Source: AIP Digital Archive

Topics: Physics

Notes: Valence-band as well as Si(2p) and C(1s) core-level photoemission, Auger, and near-edge x-ray-absorption fine-structure spectroscopies were used to follow the surface chemistry associated with diamond film deposition with a filament-assisted chemical-vapor-deposition reactor on atomically clean and diamond polished Si(100) and Si(111) surfaces. Raman spectroscopy and atomic force microscopy (AFM) were also used ex situ to characterize the deposited films. Within 3 min of deposition, a carbon-rich SiC layer, at least 13 A(ring) thick, was observed to develop.
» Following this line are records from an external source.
Lemma insert_ok c o :
  client_ok c -> resources c !! obj_index (o_handle o) = None -> o_handle o <> NV01_NULL_OBJECT ->
  o_deps o = [] -> o_rdeps o = [] -> client_ok (obj_insert c o).
Proof.
  intros [Hres Hheap Hnext Hcount [Hd Hr Hi]] Hfree Hz Ed Er.
  assert (heap c !! next_ptr c = None) as Hn.
  { destruct (heap c !! next_ptr c) as [x|] eqn:E; [|done]. apply Hnext in E. lia. }
  assert (forall p x, <[next_ptr c := o]> (heap c) !! p = Some x -> (p = next_ptr c /\ x = o) \/ (p <> next_ptr c /\ heap c !! p = Some x)) as Hat.
  { intros p x Hp. destruct (decide (next_ptr c = p)) as [<-|Hne].
    - rewrite lookup_insert_eq in Hp. injection Hp as <-. by left.
    - rewrite lookup_insert_ne in Hp by done. right. split; [congruence|done]. }
  assert (forall p q x, heap c !! p = Some x -> q ∈ o_deps x \/ q ∈ o_rdeps x ->
            q <> next_ptr c /\ is_Some (<[next_ptr c := o]> (heap c) !! q)) as Hlive.
  { intros p q x Hp Hq. assert (is_Some (heap c !! q)) as [y Hy] by (destruct Hq; eauto).
    assert (q <> next_ptr c) as Hne by (intros ->; congruence). split; [done|].
    rewrite lookup_insert_ne by congruence. by eexists. }
  split; simpl.
  - intros i p. rewrite lookup_insert_Some. intros [[<- <-]|[Hne Hp]].
    + exists o. by rewrite lookup_insert_eq.
    + destruct (Hres _ _ Hp) as (x & Hx & ->). exists x. rewrite lookup_insert_ne; [done|]. intros Eq. congruence.
  - intros p x [[-> ->]|[Hne Hp]]%Hat; [by rewrite lookup_insert_eq|]. destruct (Hheap _ _ Hp) as [Hrs ?].
    rewrite lookup_insert_ne; [done|]. intros Eq. rewrite Eq in Hfree. congruence.
  - intros p x [[-> ->]|[Hne Hp]]%Hat; [lia|]. apply Hnext in Hp. lia.
  - rewrite map_size_insert_None by done. lia.
  - split.
    + intros p x q [[-> ->]|[Hne Hp]]%Hat Hq; [rewrite Ed in Hq; by apply not_elem_of_nil in Hq|].
      by apply (Hlive p q x Hp (or_introl Hq)).
    + intros p x q [[-> ->]|[Hne Hp]]%Hat Hq; [rewrite Er in Hq; by apply not_elem_of_nil in Hq|].
      by apply (Hlive p q x Hp (or_intror Hq)).
    + intros p q x y [[-> ->]|[Hne Hp]]%Hat [[-> ->]|[Hne' Hq]]%Hat; rewrite ?Ed, ?Er; [done| | |by apply Hi].
      * symmetry. apply ct_zero. intros Hin. by destruct (Hlive q (next_ptr c) y Hq (or_intror Hin)).
      * apply ct_zero. intros Hin. by destruct (Hlive p (next_ptr c) x Hp (or_introl Hin)).
Qed.

Lemma obj_add_ok c h cls parent impl : client_ok c -> client_ok (fst (nvkvm_obj_add c h cls parent impl)).
Proof.
  intros Hc. unfold nvkvm_obj_add. destruct (Z.eqb_spec h NV01_NULL_OBJECT); [done|].
  destruct (resources c !! obj_index h) as [p|] eqn:Ep; [done|].
  set (o := Obj h cls parent [] [] impl). assert (client_ok (obj_insert c o)) as Hi by (by apply insert_ok).
  destruct (parent =? NV01_NULL_OBJECT); [done|]. by apply add_dep_ok.
Qed.

(** ** The client under any sequence of requests *)

(** Reachable clients: any objects, parents and dependencies, and frees that
    return. *)
Inductive reachable : nvkvm_client -> Prop :=
  | re_init : reachable nvkvm_client_alloc
  | re_add c h cls parent impl : reachable c -> reachable (fst (nvkvm_obj_add c h cls parent impl))
  | re_dep c h1 h2 : reachable c -> reachable (nvkvm_obj_add_dep c h1 h2)
  | re_free c h fuel c' l : reachable c -> nvkvm_obj_free fuel c h = Some (c', l) -> reachable c'.

Lemma client_alloc_ok : client_ok nvkvm_client_alloc.
Proof. by split. Qed.

(** More fuel changes nothing once there was enough. *)
Lemma collect_mono n n' h p acc l :
  (n <= n')%nat -> collect_free_list n h p acc = Some l -> collect_free_list n' h p acc = Some l.
Proof.
  revert n' p acc l. induction n as [|n IH]; intros [|n'] p acc l Hle; [done..|lia|]. cbn [collect_free_list].
  destruct (existsb (Z.eqb p) acc); [done|]. destruct (h !! p) as [o|]; [|done]. cbn.
  assert (forall qs acc l, foldl (fun a q => a ≫= collect_free_list n h q) (Some acc) qs = Some l ->
            foldl (fun a q => a ≫= collect_free_list n' h q) (Some acc) qs = Some l) as Hf.
  { induction qs as [|q qs IHq]; intros a b; [done|]. cbn [foldl]. cbn.
    destruct (collect_free_list n h q a) as [a'|] eqn:E; [|rewrite foldl_bind_None; done].
    rewrite (IH n' q a a') by (done || lia). apply IHq. }
  destruct (foldl _ (Some acc) (o_rdeps o)) as [a|] eqn:E; [|done]. intros [= <-].
  apply Hf in E. cbn in E. rewrite E. done.
Qed.

(** The free of an object no cycle depends on, with fuel for the longest chain
    of dependents. *)
Lemma obj_free_ok c h p n :
  client_ok c -> nvkvm_obj_lookup c h = Some p -> height n (heap c) p ->
  exists c' l, nvkvm_obj_free n c h = Some (c', l) /\ client_ok c' /\ freed (heap c) l (heap c') /\
    NoDup l /\ topo (heap c) l /\ (forall x, x ∈ l <-> dependent (heap c) p x) /\ (forall x, x ∈ l -> is_Some (heap c !! x)).
Proof.
  intros Hc Ep Hh. pose proof (cl_graph _ Hc) as Hg. unfold nvkvm_obj_free. rewrite Ep.
  apply lookup_live in Ep as (o & Ho & _).
  destruct (collect_spec (heap c) Hg n p []) as (l & El & [(m & -> & Hm) Hin Hn Ht Hl]);
    [done|by eexists|constructor|done|intros x Hx; by apply not_elem_of_nil in Hx|]. simpl in *.
  destruct (free_list_spec m c Hc Hn Ht Hl) as (c' & Ec' & Hc' & Hfr).
  exists c', m. rewrite El. cbn. cbn in Ec'. rewrite Ec'. cbn. split_and!; try done. intros x. split.
  - intros (q & ->%list_elem_of_singleton & Hd)%Hm. done.
  - induction 1 as [|q oq x Hd IH Hq Hx]; [apply Hin; by left|].
    apply list_elem_of_lookup in IH as [i Hi]. specialize (Ht i q oq x Hi Hq Hx).
    by apply list_elem_of_lookup in Ht as (j & [Hj _]%lookup_take_Some) ; apply list_elem_of_lookup; exists j.
Qed.

(** A free that returned is one of those. *)
Lemma obj_free_grounded c h p fuel r : nvkvm_obj_lookup c h = Some p -> nvkvm_obj_free fuel c h = Some r -> grounded (heap c) p.
Proof.
  intros Ep E. unfold nvkvm_obj_free in E. rewrite Ep in E. destruct (collect_free_list fuel (heap c) p []) as [l|] eqn:El; [|done].
  refine (proj1 (collect_grounded (heap c) fuel p [] l _ El)). intros x Hx. by apply not_elem_of_nil in Hx.
Qed.

Lemma obj_free_mono n n' c h r : (n <= n')%nat -> nvkvm_obj_free n c h = Some r -> nvkvm_obj_free n' c h = Some r.
Proof.
  unfold nvkvm_obj_free. intros Hn. destruct (nvkvm_obj_lookup c h) as [p|]; [|done].
  destruct (collect_free_list n (heap c) p []) as [l|] eqn:E; [|done]. by rewrite (collect_mono _ _ _ _ _ _ Hn E).
Qed.

Lemma obj_free_returned c h p fuel c' l :
  client_ok c -> nvkvm_obj_lookup c h = Some p -> nvkvm_obj_free fuel c h = Some (c', l) ->
  client_ok c' /\ freed (heap c) l (heap c') /\ NoDup l /\ topo (heap c) l /\ (forall x, x ∈ l <-> dependent (heap c) p x) /\
  (forall x, x ∈ l -> is_Some (heap c !! x)).
Proof.
  intros Hc Ep E. destruct (obj_free_grounded c h p fuel _ Ep E) as [n Hn].
  destruct (obj_free_ok c h p (n + fuel)%nat Hc Ep) as (c1 & l1 & E1 & H); [by apply (height_mono n); [lia|]|].
  rewrite (obj_free_mono fuel (n + fuel)%nat c h (c', l)) in E1 by (done || lia). by injection E1 as <- <-.
Qed.

Lemma reachable_ok c : reachable c -> client_ok c.
Proof.
  induction 1 as [|c h cls parent impl _ IH|c h1 h2 _ IH|c h fuel c' l _ IH Hf];
    [apply client_alloc_ok|by apply obj_add_ok|by apply add_dep_ok|].
  destruct (nvkvm_obj_lookup c h) as [p|] eqn:Ep; [by apply (obj_free_returned c h p fuel c' l)|].
  unfold nvkvm_obj_free in Hf. rewrite Ep in Hf. by injection Hf as <- <-.
Qed.

Lemma live_bound c l :
  client_ok c -> NoDup l -> (forall x, x ∈ l -> is_Some (heap c !! x)) -> Z.of_nat (length l) <= NVKVM_MAX_OBJECTS_PER_CLIENT.
Proof.
  intros Hc Hn Hl. set (idx p := obj_index (default 0 (o_handle <$> heap c !! p))).
  assert (NoDup (idx <$> l)) as Hnd.
  { apply NoDup_fmap_2_strong; [|done]. intros x y [ox Hx]%Hl [oy Hy]%Hl. unfold idx. rewrite Hx, Hy. simpl. intros E.
    destruct (cl_heap _ Hc _ _ Hx) as [E1 _]. destruct (cl_heap _ Hc _ _ Hy) as [E2 _]. congruence. }
  rewrite <- (length_fmap idx l). change NVKVM_MAX_OBJECTS_PER_CLIENT with (Z.of_nat (Z.to_nat 4096)).
  rewrite <- (length_seqZ 0 4096). apply inj_le, NoDup_incl_length; [by apply NoDup_ListNoDup|].
  intros i Hi%list_elem_of_In. apply list_elem_of_fmap in Hi as (x & -> & _). apply list_elem_of_In, elem_of_seqZ.
  unfold idx, obj_index, NVKVM_MAX_OBJECTS_PER_CLIENT. pose proof (Z.mod_pos_bound (default 0 (o_handle <$> heap c !! x)) 4096). lia.
Qed.

(** C38: the tracker and its cascading free.  Whatever objects, parents and
    dependencies a client adds, cycles included, and whatever frees return: every
    slot of its table holds a live object filed under its own handle, no link of
    the graph dangles, the lists of dependencies and of dependents are each
    other's inverse, and the counter is the number of objects.  Freeing an object
    returns exactly when no cycle depends on it ([grounded]); then it frees the
    object and exactly what depends on it, directly or not, each once and never
    before something that depends on it, the list fits the array on the stack, and
    the objects that stay keep all links but those to freed objects. *)
Theorem object_graph_ok c :
  reachable c ->
  client_ok c /\
  forall h p, nvkvm_obj_lookup c h = Some p ->
    ((exists fuel r, nvkvm_obj_free fuel c h = Some r) <-> grounded (heap c) p) /\
    forall fuel c' l, nvkvm_obj_free fuel c h = Some (c', l) ->
      (forall x, x ∈ l <-> dependent (heap c) p x) /\ NoDup l /\ topo (heap c) l /\
      Z.of_nat (length l) <= NVKVM_MAX_OBJECTS_PER_CLIENT /\ freed (heap c) l (heap c').
Proof.
  intros Hre. pose proof (reachable_ok _ Hre) as Hc. split; [done|]. intros h p Ep. split.
  - split; [intros (fuel & r & E); by apply (obj_free_grounded c h p fuel r)|].
    intros [n Hn]. destruct (obj_free_ok c h p n Hc Ep Hn) as (c' & l & E & _). by do 2 eexists.
  - intros fuel c' l E. destruct (obj_free_returned c h p fuel c' l Hc Ep E) as (_ & Hf & Hn & Ht & Hm & Hl).
    split_and!; try done. by apply (live_bound c).
Qed.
At early stages of growth (〈10 min of deposition), no differences were observed between the clean and diamond-polished surfaces. With additional deposition, a 20–30-A(ring)-thick amorphous carbon overlayer was deposited on the clean Si surfaces: The amorphous carbon layer did not promote diamond nucleation. Deposition of an a-C:H layer on top of the amorphous carbon layer also did not promote diamond nucleation. In contrast, ∼500 A(ring) diamond films were deposited within 45–60 min on the diamond-polished surfaces. Two types of nuclei were observed following 20 min of deposition by atomic force microscopy: (1) large (200–300 nm in diameter) nuclei, randomly distributed on the surface; and (2) smaller (50–100 nm) nuclei that show a preference for forming along the scratches. Atomic force micrographs of the originally clean surface show the formation of sharp relief structures on the surface. These structures, combined with the amorphous carbon overlayer, may be responsible for the few sites that do nucleate diamond on unpolished Si surfaces.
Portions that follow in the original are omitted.